Alícia virou-se para pegar o casaco militar e procurar um canto qualquer para dormir e recuperar as forças, mas, ao girar o corpo, seus olhos pousaram na cama. Ela fingiu não se importar, mas havia um espinho cravado em seu coração que a incomodava constantemente.
Ela pegou o casaco e caminhou em direção à porta.
De repente, Kylen segurou seu pulso e a puxou para seus braços. Alícia tentou se soltar, mas não conseguiu; a mão forte dele dominava firmemente sua cintura.
— Vai procurar o Julian de novo?
— Eu quero dormir. — Alícia virou o rosto para a janela, observando a tempestade. O céu escurecera novamente e o mar, que parecia mais calmo antes, estava revolto outra vez, castigado por ondas violentas.
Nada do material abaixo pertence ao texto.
(** The items are on the ring, in the hands of a thread inside a call, one each, or
    out. *)
Lemma free_list_places cap all n rs out :
  free_list cap all n rs out → Z.of_nat n < 2 ^ 62 →
  ∃ waiting inside, waiting ++ inside ++ out ≡ₚ all ∧
    Z.of_nat (length waiting) = ring_head (rs_ring rs) - ring_tail (rs_ring rs) ∧
    length inside = length (filter (λ pc, carrying pc = true) (rs_threads rs)).
Proof.
  intros F Hn. destruct (free_list_inv _ _ _ _ _ F Hn) as (hd & tl & ps & Hhd & I & P).
  pose proof (rv_order _ _ _ _ _ I). pose proof (rv_items _ _ _ _ _ I) as Hps.
  exists (drop (Z.to_nat (ring_tail (rs_ring rs))) ps), (holdings (hold ps) (rs_threads rs)).
  split; [unfold ring_items in P; by rewrite <-app_assoc in P|].
  rewrite length_drop, (rv_head _ _ _ _ _ I), (rv_tail _ _ _ _ _ I). split; [lia|].
  assert (Hlen : Forall (λ pc, length (hold ps pc) = if carrying pc then 1%nat else 0%nat) (rs_threads rs)).
  { apply Forall_lookup. intros t pc Ht. pose proof (rv_threads _ _ _ _ _ I t pc Ht) as Hok. destruct pc; cbn in *; try done.
    destruct (lookup_lt_is_Some_2 ps (Z.to_nat tail)) as [x ->]; [lia|done]. }
  clear -Hlen. induction Hlen as [|pc l E _ IH]; [done|]. unfold holdings in *.
  rewrite bind_cons, length_app, E, IH, filter_cons. by destruct (carrying pc).
Qed.

(** A ring nobody is at is the sequential ring of [Ring]. *)
Lemma idle_ring_at cap hd tl ps rs :
  ring_inv cap hd tl ps rs → hd < 2 ^ 62 → (∀ t pc, rs_threads rs !! t = Some pc → pc = RcIdle) →
  ring_capacity (rs_ring rs) = cap → ring_at tl (rs_ring rs) (drop (Z.to_nat tl) ps).
Proof.
  intros I Hhd Hidle Hcap. pose proof (rv_order _ _ _ _ _ I) as Hord. pose proof (rv_items _ _ _ _ _ I) as Hps.
  destruct (rv_cap _ _ _ _ _ I) as (k & Hk & Ek). assert (Hc61 : cap ≤ 2 ^ 61) by (rewrite Ek; apply Z.pow_le_mono_r; lia).
  assert (Hnone : ∀ f p, f RcIdle = None → ¬ claiming f (rs_threads rs) p)
    by (intros f p Hf (t & pc & Hpc & E); by rewrite (Hidle t pc Hpc), Hf in E).
  assert (Hlen : Z.of_nat (length (drop (Z.to_nat tl) ps)) = hd - tl) by (rewrite length_drop; lia).
  split; rewrite ?Hcap, ?Hlen, ?(rv_tail _ _ _ _ _ I), ?(rv_head _ _ _ _ _ I); try apply I.
  - exists k. split; [lia|done].
  - lia.
  - symmetry. apply u64_small. unfold is_u64. lia.
  - symmetry. rewrite u64_small by (unfold is_u64; lia). lia.
  - intros i Hi. unfold cell_for. rewrite lookup_drop. destruct (Z.lt_ge_cases i (hd - tl)) as [Hlt|Hge].
    + destruct (rv_cells _ _ _ _ _ I (tl + i)) as (c & Hx & Hph); [lia|]. exists c. split; [done|].
      destruct Hph as [?|? ? ? Hp|? Hs [_ Hit] _|?|?]; [lia|by apply Hnone in Hp| |lia|lia].
      replace (Z.to_nat tl + Z.to_nat i)%nat with (Z.to_nat (tl + i)) by lia. rewrite Hit. split; [|done].
      rewrite Hs. symmetry. apply u64_small. unfold is_u64. lia.
    + destruct (rv_cells _ _ _ _ _ I (tl + i - cap)) as (c & Hx & Hph); [lia|]. exists c. split.
      * rewrite <-Hx. do 2 f_equal. replace (tl + i) with (tl + i - cap + 1 * cap) at 1 by lia. by rewrite Z_mod_plus_full.
      * rewrite lookup_ge_None_2 by lia. rewrite u64_small by (unfold is_u64; lia).
        destruct Hph as [? Hs|?|?|? ? ? Hp|? ? Hs]; [lia|lia|lia|by apply Hnone in Hp|lia].
Qed.

Lemma free_list_rest cap all n rs out :
  free_list cap all n rs out → Z.of_nat n < 2 ^ 62 → (∀ t pc, rs_threads rs !! t = Some pc → pc = RcIdle) →
  ring_capacity (rs_ring rs) = cap → ∃ q, ring_rep (rs_ring rs) q ∧ q ++ out ≡ₚ all.
Proof.
  intros F Hn Hidle Hcap. destruct (free_list_inv _ _ _ _ _ F Hn) as (hd & tl & ps & Hhd & I & P).
  exists (drop (Z.to_nat tl) ps). split; [exists tl; apply (idle_ring_at cap hd); [done|lia|done..]|].
  unfold ring_items in P. rewrite (holdings_none _ (rs_threads rs)), app_nil_r, (rv_tail _ _ _ _ _ I) in P; [done|].
  intros pc [t Ht]%list_elem_of_lookup. by rewrite (Hidle t pc Ht).
Qed.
Aquele tempo deixava qualquer um agitado, prestes a explodir!
Kylen disse com a voz grave:
— Mandei esquentar um balde de água para você tomar um banho antes de dormir.
Alícia olhou para Kylen abruptamente. Presos naquela ilha com aquele tempo, água era um recurso escasso. Na noite anterior, os dois já haviam gastado metade do estoque.
Ela tinha leite quente para beber e agora podia tomar banho; o tratamento estava sendo bom até demais.
— Eu não preciso. Guarde para todos beberem.
Após tentar três vezes, ela estava prestes a pegar uma cadeira para bloquear a entrada quando, de repente, uma mão de nós proeminentes segurou a maçaneta pelo lado de fora e fechou a porta.
Através do vidro fosco, a silhueta alta e imponente do homem podia ser vista parada junto à porta.
Era óbvio que Kylen estava segurando a maçaneta.
Os olhos de Alícia arderam com o vapor da água quente. Ela mordeu o lábio, reprimindo a sensação dolorosa e sufocante em seu peito, uma emoção que não tinha para onde escapar. Desviando o olhar, ela começou a tirar a roupa rapidamente.
Kylen segurava a maçaneta. Com sua audição aguçada, ele podia ouvir claramente os movimentos lá dentro.
O som do zíper. O casaco.
O ruído suave dos tecidos. A blusa de malha, a calça.
O estalo de um elástico sendo puxado. A roupa íntima.
Logo em seguida, ouviu-se o barulho da água caindo. O pomo de adão de Kylen moveu-se, e a mão que segurava a maçaneta se apertou com força.